** What you will do **
A word-for-word repetition of all the entries is required.

** The data **
Lemma json_sorted_eq_l v : wf_value v = true → py_eq (json_sorted v) v = true.
Proof.
  induction v as [| | | | |l IH|d IH] using pyval_nested_ind; intros Hwf; try (by apply (py_eq_refl _ Hwf)).
  - cbn in *. induction IH as [|x l Hx _ IHl]; [done|]. cbn in Hwf |- *. apply andb_true_iff in Hwf as [? ?].
    rewrite Hx by done. auto.
  - rewrite json_sorted_dict. cbn [py_eq wf_value] in *. apply andb_true_iff in Hwf as [Hnd Hwf].
    apply bool_decide_eq_true in Hnd. apply andb_true_iff. split.
    + apply Nat.eqb_eq. unfold sorted_dict. by rewrite py_sorted_length, length_map.
    + apply forallb_forall. intros [k w] Hin%list_elem_of_In. unfold sorted_dict in Hin.
      apply py_sorted_elem, list_elem_of_In, in_map_iff in Hin as ([k' v] & [= -> <-] & Hin%list_elem_of_In).
      rewrite (dict_elem_get k v) by done. rewrite Forall_forall in IH. apply (IH (k, v) Hin).
      rewrite forallb_forall in Hwf. by apply (Hwf (k, v)), list_elem_of_In.
Qed.

Lemma py_eq_int a b : py_eq (VInt a) (VInt b) = (a =? b).
Proof.
  cbn. unfold number_eqb. cbn [fst snd]. replace (0 - Z.min 0 0) with 0 by lia. change (2 ^ 0) with 1. by rewrite !Z.mul_1_r.
Qed.

Lemma checksum_of_hex h : fullmatch (times 64 hex) h = true → fullmatch _CHECKSUM ("sha256:" +:+ h) = true.
Proof.
  intros Hh. apply fullmatch_spec, matches_smart_cat. exists "sha256:", h.
  split_and!; [done|by apply fullmatch_spec|by apply fullmatch_spec].
Qed.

** Expected answer **
Lemma json_sorted_eq_l v : wf_value v = true → py_eq (json_sorted v) v = true.
Proof.
  induction v as [| | | | |l IH|d IH] using pyval_nested_ind; intros Hwf; try (by apply (py_eq_refl _ Hwf)).
  - cbn in *. induction IH as [|x l Hx _ IHl]; [done|]. cbn in Hwf |- *. apply andb_true_iff in Hwf as [? ?].
    rewrite Hx by done. auto.
  - rewrite json_sorted_dict. cbn [py_eq wf_value] in *. apply andb_true_iff in Hwf as [Hnd Hwf].
    apply bool_decide_eq_true in Hnd. apply andb_true_iff. split.
    + apply Nat.eqb_eq. unfold sorted_dict. by rewrite py_sorted_length, length_map.
    + apply forallb_forall. intros [k w] Hin%list_elem_of_In. unfold sorted_dict in Hin.
      apply py_sorted_elem, list_elem_of_In, in_map_iff in Hin as ([k' v] & [= -> <-] & Hin%list_elem_of_In).
      rewrite (dict_elem_get k v) by done. rewrite Forall_forall in IH. apply (IH (k, v) Hin).
      rewrite forallb_forall in Hwf. by apply (Hwf (k, v)), list_elem_of_In.
Qed.

Lemma py_eq_int a b : py_eq (VInt a) (VInt b) = (a =? b).
Proof.
  cbn. unfold number_eqb. cbn [fst snd]. replace (0 - Z.min 0 0) with 0 by lia. change (2 ^ 0) with 1. by rewrite !Z.mul_1_r.
Qed.

Lemma checksum_of_hex h : fullmatch (times 64 hex) h = true → fullmatch _CHECKSUM ("sha256:" +:+ h) = true.
Proof.
  intros Hh. apply fullmatch_spec, matches_smart_cat. exists "sha256:", h.
  split_and!; [done|by apply fullmatch_spec|by apply fullmatch_spec].
Qed.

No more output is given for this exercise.